● ABOUT THIS EXERCISE: Only the lines from the top of the data through the line containing "the module touches" should be duplicated, exactly as they appear.

● SOURCE MATERIAL:
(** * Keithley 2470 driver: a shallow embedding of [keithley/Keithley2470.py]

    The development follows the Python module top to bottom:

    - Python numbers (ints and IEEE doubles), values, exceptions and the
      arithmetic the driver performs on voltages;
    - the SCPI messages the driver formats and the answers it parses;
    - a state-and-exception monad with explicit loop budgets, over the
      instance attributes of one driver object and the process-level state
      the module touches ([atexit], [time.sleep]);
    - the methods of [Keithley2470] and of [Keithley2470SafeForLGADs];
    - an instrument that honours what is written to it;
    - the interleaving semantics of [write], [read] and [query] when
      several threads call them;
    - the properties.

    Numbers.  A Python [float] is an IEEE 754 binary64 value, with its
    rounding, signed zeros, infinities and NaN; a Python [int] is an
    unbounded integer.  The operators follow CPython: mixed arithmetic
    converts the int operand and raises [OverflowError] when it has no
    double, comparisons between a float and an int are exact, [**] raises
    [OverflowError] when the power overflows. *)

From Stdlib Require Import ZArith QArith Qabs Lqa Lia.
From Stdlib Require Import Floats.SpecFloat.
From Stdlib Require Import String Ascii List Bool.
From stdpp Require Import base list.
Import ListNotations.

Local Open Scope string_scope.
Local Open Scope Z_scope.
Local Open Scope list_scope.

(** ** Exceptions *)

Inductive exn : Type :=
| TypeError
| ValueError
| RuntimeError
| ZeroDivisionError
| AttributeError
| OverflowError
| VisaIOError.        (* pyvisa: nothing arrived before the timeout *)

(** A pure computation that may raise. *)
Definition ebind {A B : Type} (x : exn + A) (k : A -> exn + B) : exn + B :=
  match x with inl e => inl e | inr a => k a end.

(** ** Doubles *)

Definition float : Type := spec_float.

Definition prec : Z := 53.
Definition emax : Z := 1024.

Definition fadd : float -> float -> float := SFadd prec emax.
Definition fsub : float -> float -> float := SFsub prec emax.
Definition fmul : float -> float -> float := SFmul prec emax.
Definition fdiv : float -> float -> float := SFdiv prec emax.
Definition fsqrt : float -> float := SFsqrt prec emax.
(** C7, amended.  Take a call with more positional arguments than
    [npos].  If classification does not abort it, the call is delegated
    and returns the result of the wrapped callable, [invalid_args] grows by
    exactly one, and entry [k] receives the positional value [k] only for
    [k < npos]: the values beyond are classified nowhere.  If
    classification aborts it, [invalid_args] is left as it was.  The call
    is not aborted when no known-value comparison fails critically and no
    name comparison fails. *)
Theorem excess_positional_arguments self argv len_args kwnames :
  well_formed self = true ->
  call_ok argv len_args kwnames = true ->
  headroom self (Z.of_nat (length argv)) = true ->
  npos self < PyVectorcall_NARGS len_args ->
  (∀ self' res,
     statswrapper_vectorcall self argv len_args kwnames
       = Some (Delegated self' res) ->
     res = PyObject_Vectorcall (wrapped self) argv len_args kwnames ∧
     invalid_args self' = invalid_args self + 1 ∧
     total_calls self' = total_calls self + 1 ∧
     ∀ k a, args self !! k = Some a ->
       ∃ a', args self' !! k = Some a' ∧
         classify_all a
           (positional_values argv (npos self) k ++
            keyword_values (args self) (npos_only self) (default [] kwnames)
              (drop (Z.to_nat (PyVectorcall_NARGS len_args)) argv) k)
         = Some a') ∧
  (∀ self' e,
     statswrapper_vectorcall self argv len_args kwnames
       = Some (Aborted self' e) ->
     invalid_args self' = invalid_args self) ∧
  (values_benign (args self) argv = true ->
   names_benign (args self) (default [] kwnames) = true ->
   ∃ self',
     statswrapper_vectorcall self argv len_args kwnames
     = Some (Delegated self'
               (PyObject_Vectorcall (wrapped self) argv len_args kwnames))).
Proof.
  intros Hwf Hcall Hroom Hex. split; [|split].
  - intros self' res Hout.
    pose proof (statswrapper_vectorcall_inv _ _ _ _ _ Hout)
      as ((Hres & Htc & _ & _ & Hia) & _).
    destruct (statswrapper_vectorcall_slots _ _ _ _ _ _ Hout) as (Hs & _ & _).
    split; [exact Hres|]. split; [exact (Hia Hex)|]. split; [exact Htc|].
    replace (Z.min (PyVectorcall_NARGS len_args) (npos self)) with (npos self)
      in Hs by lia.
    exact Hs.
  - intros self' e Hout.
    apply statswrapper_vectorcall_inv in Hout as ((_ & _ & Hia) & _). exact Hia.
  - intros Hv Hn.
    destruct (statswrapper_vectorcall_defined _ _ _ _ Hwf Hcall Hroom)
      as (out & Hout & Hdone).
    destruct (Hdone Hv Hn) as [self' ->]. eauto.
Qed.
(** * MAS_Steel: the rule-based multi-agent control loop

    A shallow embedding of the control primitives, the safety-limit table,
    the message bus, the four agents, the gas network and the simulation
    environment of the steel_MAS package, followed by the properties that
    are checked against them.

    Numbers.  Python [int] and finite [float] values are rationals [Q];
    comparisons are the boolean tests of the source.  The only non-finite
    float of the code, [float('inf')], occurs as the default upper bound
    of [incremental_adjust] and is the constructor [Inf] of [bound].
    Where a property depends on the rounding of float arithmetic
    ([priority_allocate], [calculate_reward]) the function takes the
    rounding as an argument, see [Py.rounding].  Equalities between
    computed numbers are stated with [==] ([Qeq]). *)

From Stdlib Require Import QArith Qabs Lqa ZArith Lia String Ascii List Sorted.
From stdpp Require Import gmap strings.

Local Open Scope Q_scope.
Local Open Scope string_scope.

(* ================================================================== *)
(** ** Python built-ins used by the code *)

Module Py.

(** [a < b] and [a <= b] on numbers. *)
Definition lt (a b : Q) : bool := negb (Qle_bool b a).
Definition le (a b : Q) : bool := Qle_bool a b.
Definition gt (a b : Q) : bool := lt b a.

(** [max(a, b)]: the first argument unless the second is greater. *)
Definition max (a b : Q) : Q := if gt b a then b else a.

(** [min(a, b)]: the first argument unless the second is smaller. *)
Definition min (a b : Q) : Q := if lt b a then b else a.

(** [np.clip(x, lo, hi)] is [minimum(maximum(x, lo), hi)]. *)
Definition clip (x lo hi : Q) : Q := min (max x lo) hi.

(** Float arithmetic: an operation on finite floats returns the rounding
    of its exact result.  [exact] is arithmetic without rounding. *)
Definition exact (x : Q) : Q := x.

● ANSWER TO THIS EXERCISE:
(** * Keithley 2470 driver: a shallow embedding of [keithley/Keithley2470.py]

    The development follows the Python module top to bottom:

    - Python numbers (ints and IEEE doubles), values, exceptions and the
      arithmetic the driver performs on voltages;
    - the SCPI messages the driver formats and the answers it parses;
    - a state-and-exception monad with explicit loop budgets, over the
      instance attributes of one driver object and the process-level state
      the module touches ([atexit], [time.sleep]);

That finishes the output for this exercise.